I figured you might, but still amazes me you do. This is where I can't relate.


Yet in all that you wrote you mentioned nothing at all specific and concrete.

For one, I was trying to tell you that perhaps you talk too much to understand what is going on. I also told you that your perception of the "QRS" perspective focuses on what it seems to exclude (a perceived negative), instead of figuring out what it includes (a who knows). I tried to give the music, women and WWII example to show how negative perceptions can change to positive in the future in hopes of you giving the material a serious look instead of treating it as a toy to constantly critique. This was not specific and concrete enough? :)


I find this interesting. You emulate and admire something---but what exactly is it? What do they do that you want to do, or see yourself doing?
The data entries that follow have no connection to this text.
Lemma keys_differ {A : Type} (d : list (string * A)) (k : string) :
  dict_get k d = None -> Forall (fun kv => fst kv <> k) d.
Proof.
  induction d as [|[k' x] rest IH]; intro H; [constructor|].
  cbn in H. destruct (String.eqb k k') eqn:E; [discriminate|].
  apply String.eqb_neq in E. constructor; [cbn; congruence|now apply IH].
Qed.

(** X7.  [deep_compare] on two mappings looks at the keys of the first one
    only: a key of the desired mapping that the current mapping lacks is a
    difference, a key that only the current mapping has is not looked at;
    two lists of different lengths differ. *)
Theorem deep_compare_one_sided (d1 d2 pre post : list (string * value))
  (l1 l2 : list value) (k k' : string) (v x : value) :
  (dict_get k d1 = Some v -> dict_get k d2 = None ->
   Diff.deep_compare (VDict d1) (VDict d2) = true)
  /\ (dict_get k' d1 = None ->
      Diff.deep_compare (VDict d1) (VDict (pre ++ (k', x) :: post))
      = Diff.deep_compare (VDict d1) (VDict (pre ++ post)))
  /\ (length l1 <> length l2 ->
      Diff.deep_compare (VList l1) (VList l2) = true).
Proof.
  split; [|split].
  - rewrite deep_compare_dict. intros H1 H2.
    induction d1 as [|[key y] rest IH]; [discriminate|].
    cbn in H1. destruct (String.eqb k key) eqn:E.
    + apply String.eqb_eq in E. subst key. now rewrite H2.
    + destruct (dict_get key d2) as [y2|]; [|reflexivity].
      destruct (Diff.deep_compare y y2); [reflexivity|]. now apply IH.
  - intro H. rewrite !deep_compare_dict.
    apply over_keys_skip. now apply keys_differ.
  - intro H. rewrite deep_compare_list.
    apply Nat.eqb_neq in H. now rewrite H.
Qed.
I don't think I'd learn much by emulating them, except perhaps their persistence in valuing reason, which I do admire.

What do they do that I want to do or see myself doing? This is hard to say. But it seems apparent to me that they have had a realization, or perhaps several, about logic, reasoning, and reality that I haven't yet experienced. The clues that lead me to this conclusion are somewhat subconscious, but it is probably some combination of their inability to be phased by critical attack, their consistency and congruence of ideas, their clarity of expression, their logical and psychological insight, and for some fun if I stretch a bit, maybe even something to do with their faces. In their profiles Kevin's face looks entirely empty, and his eyes seem to look further upon a different world. David's face looks like he's ventured into every crevace of heaven and hell before finally finding salvation.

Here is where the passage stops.